» **WHAT YOU HAVE TO DO**
The required output is the line that contains "Lemma pcount_nonneg p : 0 <= pcount p." through the last line of the data, retyped verbatim and with nothing added.

··· PROVIDED DATA

(* ===== verification/TreeInsert.v ===== *)
(** Insertion into the counted tree keeps the search order, the fill, the leaf chain, the counts and the
    ownership of the blocks, and adds the entry at its place (engine/f3/struct/tree.go). *)

From stdpp Require Import sorting.
From S2P Require Import Prelude Ordered TreeBlocks TreeArrays TreeOps TreeShape TreeNodes TreeBranches TreeSearch.
#[local] Open Scope Z_scope.
#[local] Set Warnings "-register-all".

(** What an operation leaves alone: the nodes it was not given, the root and the size. *)
Record tree_frame (a a' : arena) (L B : list Z) : Prop := {
  fr_leaves : forall o, o ∈ L -> leaf_of a' o = leaf_of a o;
  fr_branches : forall o, o ∈ B -> branch_of a' o = branch_of a o;
  fr_core : tree_core a' = tree_core a
}.

Lemma frame_refl a L B : tree_frame a a L B.
Proof. by split. Qed.
Lemma frame_trans a1 a2 a3 L B : tree_frame a1 a2 L B -> tree_frame a2 a3 L B -> tree_frame a1 a3 L B.
Proof. intros [H1 H2 H3] [G1 G2 G3]. split; [intros o Ho; by rewrite G1, H1|intros o Ho; by rewrite G2, H2|congruence]. Qed.
Lemma frame_sub a a' L B L' B' : tree_frame a a' L B -> L' ⊆ L -> B' ⊆ B -> tree_frame a a' L' B'.
Proof. intros [H1 H2 H3] HL HB. split; [intros o Ho; apply H1, HL, Ho|intros o Ho; apply H2, HB, Ho|done]. Qed.
Lemma frame_upd_leaf a o l L B : 0 <= o -> o ∉ L -> tree_frame a (upd_leaf a o l) L B.
Proof. intros H0 Ho. split; try done. intros o' Ho'. apply leaf_of_upd_ne; [done|]. by intros ->. Qed.
Lemma frame_upd_branch a o b L B : 0 <= o -> o ∉ B -> tree_frame a (upd_branch a o b) L B.
Proof. intros H0 Ho. split; try done. intros o' Ho'. apply branch_of_upd_ne; [done|]. by intros ->. Qed.

Definition size_le (a a' : arena) (dl db : Z) : Prop := zlen (ar_leaves a') <= zlen (ar_leaves a) + dl /\ zlen (ar_branches a') <= zlen (ar_branches a) + db.

Lemma zlen_upd_leaf a o l : zlen (ar_leaves (upd_leaf a o l)) = zlen (ar_leaves a).
Proof. unfold zlen. cbn. by rewrite length_insert. Qed.
Lemma zlen_upd_branch a o b : zlen (ar_branches (upd_branch a o b)) = zlen (ar_branches a).
Proof. unfold zlen. cbn. by rewrite length_insert. Qed.

Definition no_edges (a : arena) : Prop := edges a = (leafNone, leafNone).

(** ** Splitting a leaf *)

Definition forget (a : arena) : arena := mkArena (ar_leaves a) (ar_branches a) (with_edges (ar_rest a) leafNone leafNone).

Lemma invalidateEdges_enc a : invalidateEdges (enc a) = enc (forget a).
Proof. done. Qed.

Record leaf_split (a a' : arena) (o rgt : Z) (es : list ent) (nx : Z) (L B : list Z) : Prop := {
  ls_ok : arena_ok a';
  ls_left : exists l, leaf_of a' o = Some l /\ leafv l (take (length es / 2) es) rgt;
  ls_right : exists l, leaf_of a' rgt = Some l /\ leafv l (drop (length es / 2) es) nx;
  ls_own : own a' (o :: rgt :: L) B;
  ls_frame : tree_frame a a' L B;
  ls_branches : ar_branches a' = ar_branches a;
  ls_edges : no_edges a';
  ls_size : zlen (ar_leaves a') <= zlen (ar_leaves a) + 1;
  ls_range : is_u32 rgt
}.

Lemma splitLeaf_ok a o l es nx L B : arena_ok a -> leaf_of a o = Some l -> leafv l es nx -> own a (o :: L) B -> zlen (ar_leaves a) < two32 - 1 ->
  exists a' rgt, splitLeaf (enc a) o = Ok (enc a', rgt) /\ leaf_split a a' o rgt es nx L B.
Proof.
  intros Ha Hl Hv Hown Hsz. unfold splitLeaf. rewrite invalidateEdges_enc. assert (Ha0 : arena_ok (forget a)) by (destruct Ha as [? ? ? ?]; by split). assert (Hl0 : leaf_of (forget a) o = Some l) by done. pose proof (leaf_of_ok _ _ _ Ha Hl) as Hok. destruct (leafv_slots l es nx Hok Hv) as (g & Eg & Hlen & Hes & Hg & _).
  rewrite (leaf_size _ o l es nx Ha0 Hl0 Hv). set (h := zlen es / 2). assert (Hh : h = Z.of_nat (length es / 2)) by (unfold h, zlen; by rewrite Nat2Z.inj_div). assert (Hh2 : 0 <= h <= zlen es) by (unfold h, zlen; split; [apply Z.div_pos; lia|apply Z.div_le_upper_bound; lia]).
  destruct (allocLeaf_ok (forget a) (o :: L) B Ha0 Hown Hsz) as (a1 & rgt & -> & [A1 A2 A3 A4 A5 [A6 A6'] A7 A8]). assert (Hl1 : leaf_of a1 o = Some l) by (rewrite A3; [done|left]).
  pose proof (own_NoDup _ _ _ A5) as [[Hn1 [Hn2 Hn3]%NoDup_cons]%NoDup_cons _]. apply not_elem_of_cons in Hn1 as [Hn1 Hn4]. pose proof (leaf_of_range _ _ _ Hl1) as Ro. pose proof (leaf_of_range _ _ _ A2) as Rr.
  rewrite (leaf_enc _ _ _ Hl1), (leaf_enc _ _ _ A2), slice_ents by (try apply Hok; unfold zlen in *; lia). set (m := drop (length es / 2) es).
  assert (Em : sl (al_ents l) h (zlen es - h) = m).
  { unfold sl. rewrite ztake_take, zdrop_drop, Eg, Hh, Nat2Z.id, drop_app_le by (unfold zlen in *; lia). unfold m. apply take_app_length'. rewrite length_drop. unfold zlen. lia. }
  assert (Lm : zlen m = zlen es - h) by (unfold m, zlen; rewrite length_drop; unfold zlen in *; lia). assert (Fm : Forall ent_ok m) by (by apply Forall_drop). rewrite Em. unfold copy_in.
  rewrite (zlen_enc_leaf clear_leaf eq_refl). replace (_ && _ && _) with true by done. rewrite ztake_all by (rewrite zlen_ents; unfold leafHdr, zlen in *; lia).
  change leafHdr with (leafHdr + 0 * entrySz) at 1. rewrite put_ents by (done || (unfold zlen in *; lia)). rewrite (set_leaf_enc _ _ _ _ A2).
  set (l1 := set_ents clear_leaf _). destruct (lookup_lt_is_Some_2 (ar_leaves a1) (Z.to_nat rgt)) as [? _]; [unfold zlen in *; lia|].
  assert (H1 : leaf_of (upd_leaf a1 rgt l1) rgt = Some l1) by (by eapply leaf_of_upd). rewrite (lSetNent_enc _ _ _ H1), upd_leaf_upd. set (l2 := set_n l1 _).
  assert (H2 : leaf_of (upd_leaf a1 rgt l2) o = Some l) by (rewrite leaf_of_upd_ne; [done|lia|congruence]). rewrite (lSetNent_enc _ _ _ H2). set (l3 := set_n l h). set (a3 := upd_leaf (upd_leaf a1 rgt l2) o l3).
  assert (H3 : leaf_of a3 o = Some l3) by (by eapply leaf_of_upd). assert (Hok3 : leaf_ok l3) by (apply set_n_ok; [done|unfold is_u8, zlen in *; lia]). rewrite (lNext_enc _ _ _ H3 Hok3).
  assert (H4 : leaf_of a3 rgt = Some l2) by (unfold a3; rewrite leaf_of_upd_ne; [by eapply leaf_of_upd|lia|congruence]). rewrite (lSetNext_enc _ _ _ H4). set (l4 := set_next l2 _). set (a4 := upd_leaf a3 rgt l4).
  assert (H5 : leaf_of a4 o = Some l3) by (unfold a4; rewrite leaf_of_upd_ne; [done|lia|congruence]). rewrite (lSetNext_enc _ _ _ H5). set (l5 := set_next l3 rgt). exists (upd_leaf a4 o l5), rgt. split; [done|].
  assert (Hnx : al_next l = nx) by apply Hv. assert (E4 : al_ents l2 = m ++ replicate (31 - length m) (0, 0)). { unfold l2, l1. cbn [set_n set_ents al_ents clear_leaf]. change (Z.to_nat 0) with 0%nat. cbn [take app]. by rewrite drop_replicate. }
  destruct (leafv_new l2 m (replicate (31 - length m) (0, 0)) 0) as [Ok2 [V2 [_ V2']]]; [unfold l2; cbn [set_n al_n]; lia|done|done|unfold is_u32; lia|done|apply Forall_replicate; split; cbn; unfold is_u64, is_u32; lia|rewrite length_replicate; unfold zlen in *; lia|].
  assert (Ok4 : leaf_ok l4) by (apply set_next_ok; [done|apply Hok3]). assert (V4 : leafv l4 m nx) by (by split_and!).
  destruct (leafv_new l5 (take (length es / 2) es) (drop (length es / 2) es ++ g) rgt) as [Ok5 V5]; [unfold l5, l3; cbn [set_next set_n al_n]; unfold zlen in *; rewrite length_take; lia|done|unfold l5, l3; cbn [set_next set_n al_ents]; rewrite Eg; by rewrite (assoc_L (++)), take_drop|done|by apply Forall_take|by apply Forall_app|rewrite length_app, length_take, length_drop; lia|].
  split.
  - unfold a4, a3. by repeat apply arena_ok_upd_leaf.
  - exists l5. split; [by eapply leaf_of_upd|done].
  - exists l4. split; [|done]. rewrite leaf_of_upd_ne; [by eapply leaf_of_upd|lia|congruence].
  - unfold a4, a3. do 4 apply own_upd_leaf. eapply own_perm; [exact A5|solve_Permutation|done].
  - split; [|intros o' _; unfold a4, a3; cbn; unfold branch_of; cbn; by rewrite A4|exact A6]. intros o' Ho'. unfold a4, a3. rewrite !leaf_of_upd_ne; [apply A3; by right|lia|congruence|lia|congruence|lia|congruence|lia|congruence].
  - exact A4.
  - exact A6'.
  - unfold a4, a3. rewrite !zlen_upd_leaf. exact A7.
  - done.
Qed.

(** ** Trees and their halves *)

Definition ient (x : item) : ent := match x with IEnt e | ISep e => e end.

Inductive forest : Type := One (p : ptree) | Two (p : ptree) (s : ent) (q : ptree).

Definition split_of (f : forest) : option (Z * Z * Z) := match f with One _ => None | Two _ s q => Some (s.1, s.2, pord q) end.
Definition first_of (f : forest) : ptree := match f with One p | Two p _ _ => p end.
Definition fflat (f : forest) : list item := match f with One p => flat p | Two p s q => flat p ++ ISep s :: flat q end.
Definition flinks (f : forest) : list (Z * Z) := match f with One p => leaf_links p | Two p _ q => leaf_links p ++ leaf_links q end.
Definition flords (f : forest) : list Z := (flinks f).*1.
Definition fbords (f : forest) : list Z := match f with One p => bords p | Two p _ q => bords p ++ bords q end.

Definition psize (p : ptree) : nat := match p with PLeaf _ _ es => length es | PNode _ seps _ => length seps end.

(** The nodes of a forest in the arena, at their level and fill. *)
Definition stands (a : arena) (l : nat) (p : ptree) : Prop := holds_tree a p /\ shape l p.
Inductive grown_to (a : arena) (l : nat) (p : ptree) : forest -> Prop :=
  | grown_one p' : stands a l p' -> pord p' = pord p -> (full p -> full p') -> (psize p <= psize p')%nat -> grown_to a l p (One p')
  | grown_two p' s q : stands a l p' -> stands a l q -> pord p' = pord p -> full p' -> full q -> ent_ok s -> is_u32 (pord q) -> grown_to a l p (Two p' s q).

Lemma pents_node o seps kids : length kids = S (length seps) -> pents (PNode o seps kids) = concat (map pents kids).
Proof.
  intros Hl. unfold pents. cbn [flat]. destruct kids as [|c kids]; [done|]. injection Hl as Hl. cbn [map weave concat]. rewrite ents_app. f_equal. unfold wr. revert seps Hl. induction kids as [|d kids IH]; intros [|s seps] Hl; try done. injection Hl as Hl. cbn [map zip_with concat]. rewrite ents_app, IH by done. done.
Qed.

Definition sum (l : list Z) : Z := foldr Z.add 0 l.
Lemma sum_app l1 l2 : sum (l1 ++ l2) = sum l1 + sum l2.
Proof. unfold sum. induction l1 as [|x l1 IH]; cbn; [done|]. lia. Qed.
Lemma zlen_concat {A} (ls : list (list A)) : zlen (concat ls) = sum (map zlen ls).
Proof. induction ls as [|l ls IH]; cbn; [done|]. by rewrite zlen_app, IH. Qed.
Lemma pcount_node o seps kids : length kids = S (length seps) -> pcount (PNode o seps kids) = sum (map pcount kids).
Proof. intros Hl. unfold pcount. rewrite pents_node, zlen_concat by done. by rewrite map_map. Qed.
Lemma pcount_nonneg p : 0 <= pcount p.
Proof. apply zlen_nonneg. Qed.
Lemma sum_pcount_nonneg kids : 0 <= sum (map pcount kids).
Proof. induction kids as [|c kids IH]; [done|]. pose proof (pcount_nonneg c). unfold sum in *. cbn. lia. Qed.
Lemma pcount_le o seps kids c : length kids = S (length seps) -> c ∈ kids -> pcount c <= pcount (PNode o seps kids).
Proof.
  intros Hl (K1 & K2 & ->)%list_elem_of_split. rewrite pcount_node by done. rewrite map_app, sum_app. pose proof (sum_pcount_nonneg K1). pose proof (sum_pcount_nonneg K2). unfold sum in *. cbn. lia.
Qed.

(** The ordinal of a node of the arena. *)
Definition small_arena (a : arena) : Prop := zlen (ar_leaves a) < two32 /\ zlen (ar_branches a) < two32.
Lemma pord_range a p : small_arena a -> holds_tree a p -> is_u32 (pord p).
Proof. intros [H1 H2] H. destruct H as [o nx es l Hl _|o seps kids b Hb _ _]; cbn; [apply leaf_of_range in Hl|apply branch_of_range in Hb]; unfold is_u32; lia. Qed.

······

» **RESULT OF THIS EXERCISE**
Lemma pcount_nonneg p : 0 <= pcount p.
Proof. apply zlen_nonneg. Qed.
Lemma sum_pcount_nonneg kids : 0 <= sum (map pcount kids).
Proof. induction kids as [|c kids IH]; [done|]. pose proof (pcount_nonneg c). unfold sum in *. cbn. lia. Qed.
Lemma pcount_le o seps kids c : length kids = S (length seps) -> c ∈ kids -> pcount c <= pcount (PNode o seps kids).
Proof.
  intros Hl (K1 & K2 & ->)%list_elem_of_split. rewrite pcount_node by done. rewrite map_app, sum_app. pose proof (sum_pcount_nonneg K1). pose proof (sum_pcount_nonneg K2). unfold sum in *. cbn. lia.
Qed.

(** The ordinal of a node of the arena. *)
Definition small_arena (a : arena) : Prop := zlen (ar_leaves a) < two32 /\ zlen (ar_branches a) < two32.
Lemma pord_range a p : small_arena a -> holds_tree a p -> is_u32 (pord p).
Proof. intros [H1 H2] H. destruct H as [o nx es l Hl _|o seps kids b Hb _ _]; cbn; [apply leaf_of_range in Hl|apply branch_of_range in Hb]; unfold is_u32; lia. Qed.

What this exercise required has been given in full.